Ben bu kitaba başladığımda, zerre bilgim yoktu içeriği hakkında. İyi ki de olmamış. Daha yoğun merak ettim olacakları. Birkaç gün içerisinde bitirdiğim bu kitabı gecenin geç vakitlerine kadar heyecanla okudum. Yeri geldi Jane Eyre ve Edward Rochester  ile birlikte ben de ağladım.
Hele ki tam Jane Eyre mutlu olacak diye beklerken yaşanan o elim dram yok muu :( Neyse spoiler vermeyim siz okuyun. 

Kitaba ismini veren karakter Jane Eyre kendi tanımıyla 'çirkin değil ama güzel, dikkat çekici ve zengin de' değil , aksine varlığı ile yokluğu belli olmayacak derecede sade, silik bir kız. Ha yer yer kızdığım kısımlar da oldu ama olur o kadar :D Google'da Charlotte Brontë'nin resmini görene kadar hayalimdeki Jane Eyre'nin yazara bu kadar benzeyebileceğini tahmin edemezdim. Kendi hayatı da en az Eyre kadar acıklı olan Brontë adeta kendini tasvir etmiş. 
Neyse ki benim gibi güzel, dikkat çekici ve zengin olmayan kadınların da baş kahraman olabileceğini göstermesi açısından bu romanı ayrı bir yere koydum beyin bedava kontenjanımda.

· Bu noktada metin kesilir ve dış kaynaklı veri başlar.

Lemma Swap_moves msg w w' u s r :
  Swap msg w = (w', Ok u) -> SentAsset msg = Some s -> ReceivedAsset msg = Some r ->
  exists addr b emit cs1 cs2, AccAddressFromBech32 (Swap_Signer msg) = Ok addr
    /\ MinReceivingAmount msg <= emit
    /\ moved (w_bank w) b addr GetCLPModuleAddress cs1
    /\ moved b (w_bank w') GetCLPModuleAddress addr cs2
    /\ (forall d, AmountOf cs1 d = coin_of d (Symbol s) (SentAmount msg))
    /\ (forall d, AmountOf cs2 d = coin_of d (Symbol r) emit).
Proof.
  intros Hr Hs Hrec. unfold Swap in Hr. get_step Hr. rewrite Hs, Hrec in Hr.
  lift_step Hr as ? [= <-]. lift_step Hr as sA _. lift_step Hr as ? [= <-]. lift_step Hr as rA _.
  check_step Hr as _. check_step Hr as _. run_step Hr as inPool w0 Hin.
  assert (w0 = w) as ->.
  { destruct (negb _); [by apply mwrap_ok_inv, GetPool_ok in Hin as [-> _]|by go_inv]. }
  run_step Hr as ? ? [-> ->]%ParseToInt_ok. lift_step Hr as addr Haddr. lift_step Hr as ? (-> & _)%NewCoin_ok.
  run_step Hr as ? w1 Hini%mwrap_ok_inv. apply InitiateSwap_moved in Hini as (cs1 & Hm1 & Ha1).
  run_step Hr as [[[from amt] imp] lfn] w2 Hleg.
  assert (w_bank w2 = w_bank w1) as Hb2.
  { destruct (_ && _); [|by apply mret_ok_inv in Hleg as [-> _]].
    lift_step Hleg as [? ?] _. lift_step Hleg as [[[? ?] ?] ?] _. run_step Hleg as ? w3 Hset%mwrap_ok_inv.
    apply SetPool_ok in Hset as (_ & _ & _ & <-). do 2 lift_step Hleg as ? _. by apply mret_ok_inv in Hleg as [-> _]. }
  run_step Hr as [outPool dec] w3 Hout.
  assert (w3 = w2) as ->.
  { destruct (Asset_Equals r _); run_step Hout as p ? Hg%mwrap_ok_inv; apply GetPool_ok in Hg as [-> _]; by go_inv. }
  lift_step Hr as [nf adj] _. lift_step Hr as [[[emit lp] ts] final] _. check_step Hr as Hmin%Z.ltb_ge.
  run_step Hr as ? w4 Hfin%mwrap_ok_inv. apply (FinalizeSwap_moved _ _ _ _ _ _ r) in Hfin as (addr' & cs2 & Haddr' & Hm2 & Ha2); [|done].
  run_step Hr as ? w5 Hfee.
  assert (w5 = w4) as ->.
  { destruct (0 <? lfn);
      [lift_step Hfee as ? _; lift_step Hfee as [? ?] _; lift_step Hfee as ? _; lift_step Hfee as ? _
      |lift_step Hfee as ? _]; by apply mret_ok_inv in Hfee as [-> _]. }
  lift_step Hr as ? _. apply mret_ok_inv in Hr as [-> _]. assert (addr' = addr) as -> by congruence.
  exists addr, (w_bank w1), emit, cs1, cs2. cbn [Coin_Denom Coin_Amount] in Ha1. rewrite Hb2 in Hm2. done.
Qed.

(** The states of a chain, seen from this module.  A message that fails is rolled
    back, so only successful ones are steps; between messages other modules may
    change the registry and the bank, but do not debit this module's account. *)
Inductive reachable : World B R -> Prop :=
| reach_start w : clp_pools (w_clp w) = ∅ -> reachable w
| reach_msg w m w' u :
    reachable w -> ValidateBasic m = Ok tt -> outsider (Msg_Signer m) ->
    (forall r, m = RemoveLiquidityMsg r -> removal_dust r w = 0) ->
    Handler m w = (w', Ok u) -> reachable w'
| reach_others w b r :
    reachable w ->
    (forall d, bal w d <= GetBalance b GetCLPModuleAddress d) -> reachable (mkWorld (w_clp w) b r).

Lemma reachable_solvent w : reachable w -> solvent w.
Proof.
  induction 1 as [w Hp|w m w' u _ [Hw Hd] Hv Ho Hdust Hr|w b r _ [Hw Hd] Hb].
  - split; [unfold wf_pools; rewrite Hp; by apply map_Forall_empty|].
    intros d. unfold slack. rewrite Hp, map_sum_empty. pose proof (GetBalance_nonneg (w_bank w) GetCLPModuleAddress d). lia.
  - destruct (Handler_sound _ _ _ _ Hr Hv Ho Hw) as [Hw' Hd']. split; [done|]. intros d.
    specialize (Hd d). specialize (Hd' d). destruct m; try lia. rewrite Hdust in Hd' by done. case_match; lia.
  - split; [done|]. intros d. specialize (Hd d). specialize (Hb d). unfold slack in *. simpl. lia.
Qed.

(** The module account is always able to pay out every pool: in every reachable
    state, for every denomination, it holds at least the sum of what the pools record,
    and every pool is stored under its own asset's key with both sides positive.  This
    covers creating, funding, withdrawing, swapping and decommissioning in any order,
    with any other module's activity in between, as long as no asymmetric withdrawal
    swaps an amount for nothing. *)
Theorem module_account_solvent w : reachable w -> solvent w.
Proof. apply reachable_solvent. Qed.

(** C3: No message reduces what the module account holds beyond the pools' records,
    except an asymmetric withdrawal whose inner swap pays nothing, and that one by at
    most the amount it moved. *)
Theorem message_keeps_slack m w w' u :
  Handler m w = (w', Ok u) -> ValidateBasic m = Ok tt -> outsider (Msg_Signer m) -> wf_pools w ->
  wf_pools w' /\ forall d, slack w d - match m with
                                       | RemoveLiquidityMsg r => coin_of d (dust_denom r) (removal_dust r w)
                                       | _ => 0 end <= slack w' d.
Proof. apply Handler_sound. Qed.

(** A pool is only removed by an admin of the module's list and only while it
    records less than 10^18 of the native asset; afterwards it is gone. *)
Theorem decommission_authorised msg w w' u :
  DecommissionPool_msg msg w = (w', Ok u) ->
  exists addr pool,
    AccAddressFromBech32 (Decom_Signer msg) = Ok addr
    /\ ValidateAddress addr w = Ok true
    /\ read_pool (w_clp w) (Decom_Symbol msg) = Ok pool /\ NativeAssetBalance pool < 10 ^ 18
    /\ (wf_pools w -> clp_pools (w_clp w') = delete (native_key (Decom_Symbol msg)) (clp_pools (w_clp w))).
Proof.
  intros Hr. unfold DecommissionPool_msg in Hr. run_step Hr as p ? Hg%mwrap_ok_inv.
  pose proof (GetPool_read _ _ _ _ Hg) as Hrp. apply GetPool_ok in Hg as [-> Hg].
  lift_step Hr as addr Haddr. get_step Hr. lift_step Hr as v Hv. check_step Hr as Hc%negb_false_iff. subst v.
  lift_step Hr as t Ht. change PoolThrehold with (big_String (10 ^ 18)) in Ht.
  rewrite NewUintFromString_eq in Ht by lia. injection Ht as <-. check_step Hr as Hlt%Z.leb_gt.
  exists addr, p. split_and!; [done..|]. intros Hw.
  destruct (wf_lookup _ _ _ Hw Hg) as (Hext & _ & Hnb & Heb). rewrite Hext in Hr.
  lift_step Hr as [lps ?] _. run_step Hr as acc w1 Href. apply refunds_ok in Href as [Hp1 _]; [|lia..].
  apply mwrap_ok_inv in Hr. unfold DecommissionPool in Hr. rewrite Hext in Hr. lift_step Hr as a [= <-].
  apply mwrap_ok_inv in Hr. unfold DestroyPool in Hr. get_step Hr. simpl in Hr. destruct (ExistsPool _ _); [|done].
  apply mmodify_ok_inv in Hr. rewrite Hr. simpl. by rewrite Hp1.
Qed.

(** The only provider of a pool can never withdraw everything: the handler refuses
    a symmetric withdrawal of all units, because it would leave a side of the pool empty. *)
Theorem sole_provider_cannot_empty_pool msg w pool lp a :
  Rem_ExternalAsset msg = Some a -> WBasisPoints msg = MaxWbasis -> Asymmetry msg = 0 ->
  read_pool (w_clp w) (Symbol a) = Ok pool -> read_lp (w_clp w) (Symbol a) (Rem_Signer msg) = Ok lp ->
  LiquidityProviderUnits lp = PoolUnits pool -> 0 < PoolUnits pool < 2 ^ 190 ->
  0 <= NativeAssetBalance pool < 2 ^ 190 -> 0 <= ExternalAssetBalance pool < 2 ^ 190 ->
  is_ok (RemoveLiquidity_msg msg w).2 = false.
Proof.
  intros Ha Hwb Has Hp Hl Hu HP Hn He. destruct (RemoveLiquidity_msg msg w) as [w' [u| |]] eqn:Hr; [|done..].
  exfalso. unfold RemoveLiquidity_msg in Hr. get_step Hr. rewrite Ha in Hr. lift_step Hr as ? [= <-].
  lift_step Hr as e _. check_step Hr as _. run_step Hr as p ? Hg%mwrap_ok_inv.
  pose proof (GetPool_read _ _ _ _ Hg) as Hrp. apply GetPool_ok in Hg as [-> _]. assert (p = pool) as -> by congruence.
  run_step Hr as l ? Hlp%mwrap_ok_inv. apply GetLiquidityProvider_ok in Hlp as [-> Hlp].
  assert (l = lp) as -> by congruence. rewrite Hu, Hwb, Has, CalculateWithdrawal_whole in Hr by done.
  lift_step Hr as ? [= <-]. run_step Hr as ? ? [-> ->]%ParseToInt_ok. run_step Hr as ? ? [-> ->]%ParseToInt_ok.
  lift_step Hr as ? (-> & Hec & _)%NewCoin_ok. lift_step Hr as ? (-> & _)%NewCoin_ok.
  do 4 lift_step Hr as ? _. check_step Hr as _. cbn [Z.ltb Z.compare] in Hr.
  run_step Hr as [[p2 nc2] ec2] w2 Hm. apply mret_ok_inv in Hm as [-> Hm]. injection Hm as -> -> ->.
  run_step Hr as [[p3 ec3] nc3] w3 Hm. apply mret_ok_inv in Hm as [-> Hm]. injection Hm as -> -> ->.
  apply mwrap_ok_inv in Hr. unfold RemoveLiquidity in Hr. do 4 lift_step Hr as ? _.
  check_step Hr as [Hoe%Z.leb_gt _]%orb_false_iff. cbn [Coin_Amount] in Hoe. lia.
Qed.

(** C4: A swap that succeeds takes exactly the sent amount from the signer and pays
    the signer at least the minimum they asked for, and nothing else on the signer's
    account changes. *)
Theorem swap_protects_signer msg w w' u :
  Swap msg w = (w', Ok u) -> MsgSwap_ValidateBasic msg = Ok tt -> outsider (Swap_Signer msg) ->
  exists addr s r emit,
    AccAddressFromBech32 (Swap_Signer msg) = Ok addr /\ SentAsset msg = Some s /\ ReceivedAsset msg = Some r
    /\ MinReceivingAmount msg <= emit
    /\ forall d, GetBalance (w_bank w') addr d
         = GetBalance (w_bank w) addr d - coin_of d (Symbol s) (SentAmount msg) + coin_of d (Symbol r) emit.
Proof.
  intros Hr (s & r & Hs & Hrec & _)%MsgSwap_ValidateBasic_ok Ho.
  destruct (Swap_moves _ _ _ _ _ _ Hr Hs Hrec) as (addr & b & emit & cs1 & cs2 & Ha & Hmin & Hm1 & Hm2 & Ha1 & Ha2).
  exists addr, s, r, emit. split_and!; [done..|]. intros d. rewrite (Hm2 addr d), (Hm1 addr d), Ha1, Ha2.
  apply Ho in Ha. rewrite !(decide_True (P := addr = addr)), !decide_False by done. lia.
Qed.
End Solvency.

(** ** Concrete runs *)

Section Examples.
#[local] Existing Instances RefMath RefCoins RefAddress RefQuery RefBank TokenRegistry.Keeper.
#[local] Existing Instances RefMath_laws RefCoins_laws RefAddress_laws RefBank_laws.

Definition ex_registry : TokenRegistry.RegStore :=
  TokenRegistry.mkRegStore (Some (TokenRegistry.mkRegistry
    [Some (TokenRegistry.ex_entry "aku" 18); Some (TokenRegistry.ex_entry "ceth" 18);
     Some (TokenRegistry.ex_entry "cusdt" 6)])) None.

(** Two users with coins, an empty module with [root] as its admin. *)
Definition ex_bank : RefB :=
  {[ ("alice", "aku") := Z.to_N (10 ^ 25); ("alice", "ceth") := Z.to_N (10 ^ 22);
     ("alice", "cusdt") := Z.to_N (10 ^ 9);
     ("bob", "aku") := Z.to_N (10 ^ 22); ("bob", "ceth") := Z.to_N (10 ^ 20) ]}.
Definition ex_world : World RefB TokenRegistry.RegStore :=
  mkWorld (mkClpStore ∅ ∅ (Some ["sif1root"]) DefaultParams) ex_bank ex_registry.

Definition ceth : option Asset := Some (mkAsset "ceth").
Definition cusdt : option Asset := Some (mkAsset "cusdt").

Gelelim efsane karakter Edward Rochester'a...
Edward tasvirini okur okumaz hayalimde kimle özdeşleştirdim adamı dersiniz?? 
Kenan İmirzalıoğlu :D Okuyanlar. yoruma akıllarına gelen ünlü varsa yazsın lütfen. Yalnız öyle silik bir karakter olan Jane Eyre, Rochester gibi birinin gözünde nasıl devleşti hiç anlamadım. Bence romanın en bahtsız bedevisi Rochester'dı ya neyse...
Silik seviyorsa demek...

Genel yorumum ise okuyunuz ve okutunuz... Bilhassa ergen kızlara, genç kızlara ve artık hayatın kollarına kendini bırakmış kızlara (Bu üçüncü biziz efenim :D)

Ekşi sözlük yazarlarının roman ve karakter yorumları da ayrı bir kopmalık. 

Buyrunuz...










Biraz da Mösyö Edouard Fairfax de Rochester dedikodusu yapalım :D






Martı Yayınları'nın çıkardığı versiyonunu okuduğum bu kitap, kitap evlerinde 20-25 liradan aşağı satılmıyor genelde. Ama ben A101 den 3.95 e almıştım. Bence bu tip kampanyalar en azından klasiklerde çoğaltılmalı ki biz okurlara da külfet olmasın demi :D

Tek sevmediğim yanı Fransızca diyalogların çevrilmemiş olmasıydı.

Sizin yorumlarınızı bekliyorum...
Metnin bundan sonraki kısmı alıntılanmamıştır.